▶ **Task requirements**: Return exactly the lines of the records below, starting at the line that contains "exists w1 ls" and ending at the line that contains "qualifying w spotLights <> [] /\", with both of those lines kept.

*** Block opens ***

Lemma perform_alive (c : Call) (w : World) :
  is_destroy c = false -> alive w -> alive (world_after (perform c w)).
Proof.
  intros Hc Halive. destruct c; try discriminate Hc; cbn [perform].
  - pose proof (update_alive spotLights omniLights w Halive) as H. unfold wp in H.
    destruct (update spotLights omniLights w); cbn; [exact H|exact (proj2 H)].
  - destruct (allocateShadowMap_alive resolution w) as (w' & -> & Ha & _); [|exact Ha].
    destruct Halive as (m & Hm & Ht). intros m0 Hm0. congruence.
  - exact Halive.
  - destruct (updateUniforms_alive w Halive) as (w' & -> & Ha). exact Ha.
  - cbn. destruct Halive as (m & Hm & Ht). exists m. split; [|done].
    cbn. unfold subdivide_this. by destruct (negb _).
  - exact Halive.
  - exact Halive.
Qed.

Lemma constructed_alive (device_webgl2 : bool) (scene : gmap nat Light) :
  exists m, shadowMap (atlas (constructed device_webgl2 scene)) = Some m /\
            texture_width m = 1 /\ has_target m.
Proof. eexists. split; [reflexivity|]. split; [reflexivity|by eexists]. Qed.

Lemma run_alive (cs : list Call) (w : World) :
  forallb (fun c => negb (is_destroy c)) cs = true -> alive w -> alive (run cs w).
Proof.
  revert w. induction cs as [|c cs IH]; intros w Hcs Halive; [exact Halive|].
  cbn in Hcs. apply andb_prop in Hcs as [Hc Hcs]. apply negb_true_iff in Hc.
  cbn. apply IH; [exact Hcs|]. by apply perform_alive.
Qed.

(** C10 (as the claim states it, refuted).  After [destroy] the shadow map
    is null, and an [update] of a frame without lights that need shadows
    throws when [updateUniforms] reads its render targets. *)
Lemma shadowMap_null_after_destroy :
  let w := run [CallDestroy] (constructed true ∅) in
  shadowMap (atlas w) = None /\
  update [] [] w = Throw null_shadow_map w.
Proof. split; reflexivity. Qed.

(** C10 (amended).  The constructor allocates a placeholder shadow map of
    resolution 1; [allocateShadowMap] always leaves a shadow map in place;
    and as long as [destroy] is not called, whatever else is called, the
    allocator holds a shadow map with a render target, [updateUniforms]
    returns, and no [update] throws the error of a null shadow map. *)
Theorem shadowMap_present_until_destroy
    (device_webgl2 : bool) (scene : gmap nat Light) (cs : list Call) :
  forallb (fun c => negb (is_destroy c)) cs = true ->
  let w := run cs (constructed device_webgl2 scene) in
  (exists m, shadowMap (atlas (constructed device_webgl2 scene)) = Some m /\
             texture_width m = 1) /\
  (forall resolution w0,
     exists m, shadowMap (atlas (world_after (allocateShadowMap resolution w0))) = Some m) /\
  (exists m, shadowMap (atlas w) = Some m /\ has_target m) /\
  returned (updateUniforms w) /\
  (forall spotLights omniLights e w',
     update spotLights omniLights w = Throw e w' -> e <> null_shadow_map).
Proof.
  intros Hcs w.
  destruct (constructed_alive device_webgl2 scene) as (m0 & Hm0 & Hw0 & Ht0).
  assert (Halive : alive w).
  { apply run_alive; [exact Hcs|]. by exists m0. }
  split; [by exists m0|]. split.
  { intros resolution w0.
    destruct (allocateShadowMap_spec resolution w0) as (m & created & -> & _).
    by exists m. }
  split; [exact Halive|]. split.
  - destruct (updateUniforms_alive w Halive) as (w' & -> & _). exact I.
  - intros spotLights omniLights e w' Hup.
    pose proof (update_alive spotLights omniLights w Halive) as H. unfold wp in H.
    rewrite Hup in H. exact (proj1 H).
Qed.

Lemma shadowMap_present_until_destroy_witness :
  forallb (fun c => negb (is_destroy c))
          [CallUpdate [0; 1; 2; 3; 4]%nat []; SetShadowMapResolution 1024;
           CallUpdate [0; 1; 2; 3; 4]%nat []] = true /\
  returned (updateUniforms
    (run [CallUpdate [0; 1; 2; 3; 4]%nat []; SetShadowMapResolution 1024;
          CallUpdate [0; 1; 2; 3; 4]%nat []] (constructed true fiveSpots))).
Proof.
  split; [reflexivity|].
  exact (proj1 (proj2 (proj2 (proj2 (shadowMap_present_until_destroy true fiveSpots
    [CallUpdate [0; 1; 2; 3; 4]%nat []; SetShadowMapResolution 1024;
     CallUpdate [0; 1; 2; 3; 4]%nat []] eq_refl))))).
Defined.

(** * Further properties of the slot allocator *)

(** What [update] does to the world besides the lights and the uniforms:
    nothing, or the calls of [allocateShadowMap] and [subdivide]. *)
Lemma update_effect (spotLights omniLights : list nat) (w : World) :
  exists w1 ls tex params,
    world_after (update spotLights omniLights w) = with_uniforms (with_lights w1 ls) tex params /\
    (w1 = w /\
     (qualifying w spotLights = [] \/
      exists j light, spotLights !! j = Some light /\ lights w !! light = None) \/
     qualifying w spotLights <> [] /\
     exists w0, allocateShadowMap (shadowMapResolution (atlas w)) w = Ok tt w0 /\
       w1 = with_atlas w0 (subdivide_this (length (qualifying w spotLights)) (atlas w0))).
Proof.
  assert (Hself : forall w0 : World,
            w0 = with_uniforms (with_lights w0 (lights w0))
                   (shadowAtlasTexture w0) (shadowAtlasParams w0)) by (by intros []).
  unfold update, bind.
  pose proof (collectLights_spec spotLights w) as Hc. unfold wp in Hc.
  destruct (collectLights spotLights w) as [ls w0|e w0].
  2: { destruct Hc as (_ & -> & Hbad). exists w. eexists _, _, _.
       split; [apply Hself|]. left. split; [done|by right]. }
  destruct Hc as (-> & -> & _). set (ls := qualifying w spotLights).
  assert (Hrest : forall w2 : World,
    exists lm tex params,
      world_after
        (match
           for_loopM (length ls) 0
             (assignLight ls (scissorVecOf (shadowMapResolution (atlas w2)))) 0%nat w2
         with
         | Ok _ w3 => updateUniforms w3
         | Throw e w3 => Throw e w3
         end) = with_uniforms (with_lights w2 lm) tex params).
  { intros w2.
    pose proof (assign_loop_only_lights ls
                  (scissorVecOf (shadowMapResolution (atlas w2))) 0 w2) as Hloop.
    unfold wp in Hloop.
    destruct (for_loopM _ _ _ _ w2) as [u w3|e w3].
    - destruct (updateUniforms_only_uniforms w3) as (tex & params & ->).
      rewrite Hloop. by eexists _, _, _.
    - cbn. destruct Hloop as [_ ->]. exists (lights w3), (shadowAtlasTexture w2),
        (shadowAtlasParams w2). by destruct w2. }
  destruct (0 <? length ls)%nat eqn:Hlen.
  - cbn [gets].
    destruct (allocateShadowMap_spec (shadowMapResolution (atlas w)) w)
      as (m & created & Heq & _). rewrite Heq. cbn [subdivide modify gets].
    match goal with |- context [for_loopM _ _ _ _ ?w2] => destruct (Hrest w2) as (lm & tex & params & Hw) end.
    eexists _, lm, tex, params. split; [exact Hw|]. right. split.
    { apply Nat.ltb_lt in Hlen. destruct ls; [simpl in Hlen; lia|done]. }
    eexists. split; [reflexivity|]. reflexivity.
  - cbn [ret gets]. destruct (Hrest w) as (lm & tex & params & Hw).
    exists w, lm, tex, params. split; [exact Hw|]. left. split; [done|]. left.
    apply Nat.ltb_ge in Hlen. destruct ls; [done|simpl in Hlen; lia].
Qed.

(** ** The grid over the life of the allocator *)







(** ** The shadow maps over the life of the allocator *)

(** The two ways [allocateShadowMap] can go. *)
Lemma allocateShadowMap_cases (resolution : Q) (w : World) :
  (exists m, shadowMap (atlas w) = Some m /\ texture_width m == resolution /\
             allocateShadowMap resolution w = Ok tt w) \/
  ((forall m, shadowMap (atlas w) = Some m -> ~ texture_width m == resolution) /\
   allocateShadowMap resolution w
   = Ok tt (with_maps
              (with_atlas w
                 (set_atlas_shadowMap (atlas w)
                    (Some (set_cached (createAtlas (mapsCreated w) resolution SHADOW_PCF3)
                                      false))))
              (S (mapsCreated w)) (mapsDestroyed w))).
Proof.
  unfold allocateShadowMap. destruct (shadowMap (atlas w)) as [m|] eqn:Hm.
  - destruct (Qeq_bool (texture_width m) resolution) eqn:Heq; cbn.
    + left. exists m. split; [done|]. split; [by apply Qeq_bool_eq|done].
    + right. split; [|done]. intros m' [= <-] H. apply Qeq_eq_bool in H. congruence.
  - right. split; [done|reflexivity].
Qed.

*** Block closes ***

▶ **Exercise result**:
  exists w1 ls tex params,
    world_after (update spotLights omniLights w) = with_uniforms (with_lights w1 ls) tex params /\
    (w1 = w /\
     (qualifying w spotLights = [] \/
      exists j light, spotLights !! j = Some light /\ lights w !! light = None) \/
     qualifying w spotLights <> [] /\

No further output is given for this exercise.